Continued diligent pursuit of clinical trials and other testing required for obtaining accelerated
and/or full approval would be the primary condition of the program. Prescription and
administration of the drug would be allowed only by qualified, licensed physicians and would be
subject to informed consent from the patient and adverse event reporting by the physician. The
marketing entity would agree to provide all known information regarding safety and efficacy in
informed consent documents and would be required to review and update the informed consent
documents on a specified schedule.
Private and public health insurance providers would be required to cover the costs in the same
manner by which they cover other approved treatments for the disease being treated. Off-label
use of the drug also would be permitted, but would be covered at the option of insurance
providers. Charges for drugs marketed under ECA could be unregulated, limited by a formula
tied to similar treatments and/or direct costs of manufacture, a regulatory maximum charge per
treatment or dose, or some other mechanism.
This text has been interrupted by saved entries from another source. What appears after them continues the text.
(** * External pull-request viewer: fetch, filter and excluded-author editing

    A shallow embedding of the logic of the [HomeScreen] component
    (paginated fetch of open pull requests, the author filter, and the
    editor of the excluded-author list) together with the static
    configuration of [config.ts]. *)

From Stdlib Require Import Ascii String.
From stdpp Require Import base decidable numbers list pretty.

Local Open Scope N_scope.

(** ** JavaScript strings

    A JavaScript string is a finite sequence of UTF-16 code units.  The
    literals of the program are all ASCII; [lit] embeds them. *)

Definition jsstring := list N.

Definition lit (s : string) : jsstring :=
  (λ a, N_of_ascii a) <$> list_ascii_of_string s.

(** [Number.prototype.toString] on a non-negative integer. *)
Definition toString (n : N) : jsstring := lit (pretty n).

(** A string is truthy exactly when it is not empty. *)
Definition truthy (s : jsstring) : bool := bool_decide (s ≠ []).

(** [Array.prototype.includes] on an array of strings. *)
Definition includes (l : list jsstring) (x : jsstring) : bool :=
  bool_decide (x ∈ l).

(** The code units removed by [String.prototype.trim]: the WhiteSpace and
    LineTerminator productions of ECMAScript (TAB, LF, VT, FF, CR, SP,
    NBSP, U+1680, U+2000..U+200A, U+2028, U+2029, U+202F, U+205F, U+3000
    and the byte order mark U+FEFF). *)
Definition isWhiteSpace (c : N) : bool :=
  (9 <=? c) && (c <=? 13) || (c =? 32) || (c =? 160) || (c =? 5760)
  || (8192 <=? c) && (c <=? 8202) || (c =? 8232) || (c =? 8233)
  || (c =? 8239) || (c =? 8287) || (c =? 12288) || (c =? 65279).

Fixpoint trimStart (s : jsstring) : jsstring :=
  match s with
  | [] => []
  | c :: s' => if isWhiteSpace c then trimStart s' else s
  end.

Definition trimEnd (s : jsstring) : jsstring :=
  reverse (trimStart (reverse s)).

Definition trim (s : jsstring) : jsstring := trimEnd (trimStart s).

(** [s] occurs in [t] as a contiguous substring. *)
Definition contains (t s : jsstring) : Prop :=
  ∃ pre post, t = pre ++ s ++ post.

(** ** Data model *)

Module User.
Record t := mk { login : jsstring; avatar_url : jsstring }.
End User.

Module Label.
Record t := mk { name : jsstring; color : jsstring }.
End Label.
ECA would be withdrawn if the drug receives accelerated or full approval from the FDA. ECA
could be withdrawn, after careful consideration of the impact on patients, if there is no entity
pursuing eventual full approval for the drug from the FDA. ECA could also be withdrawn if the
drug is found to be ineffective or unacceptably dangerous for the patient population(s) most
likely to be treated; except that any patient receiving the drug under limited conditional approval
would be allowed to continue receiving the drug subject to updated informed consent. When
considering withdrawal of early conditional approval, the FDA would be required to demonstrate
that the evidence regarding lack of effectiveness is compelling (e.g., almost no one can expect to
benefit from the drug), or that the dangers posed by the drug clearly outweigh the benefits (e.g.,
more patients will experience a serious life-threatening side effect known to be caused by the
drug than will be helped by the treatment).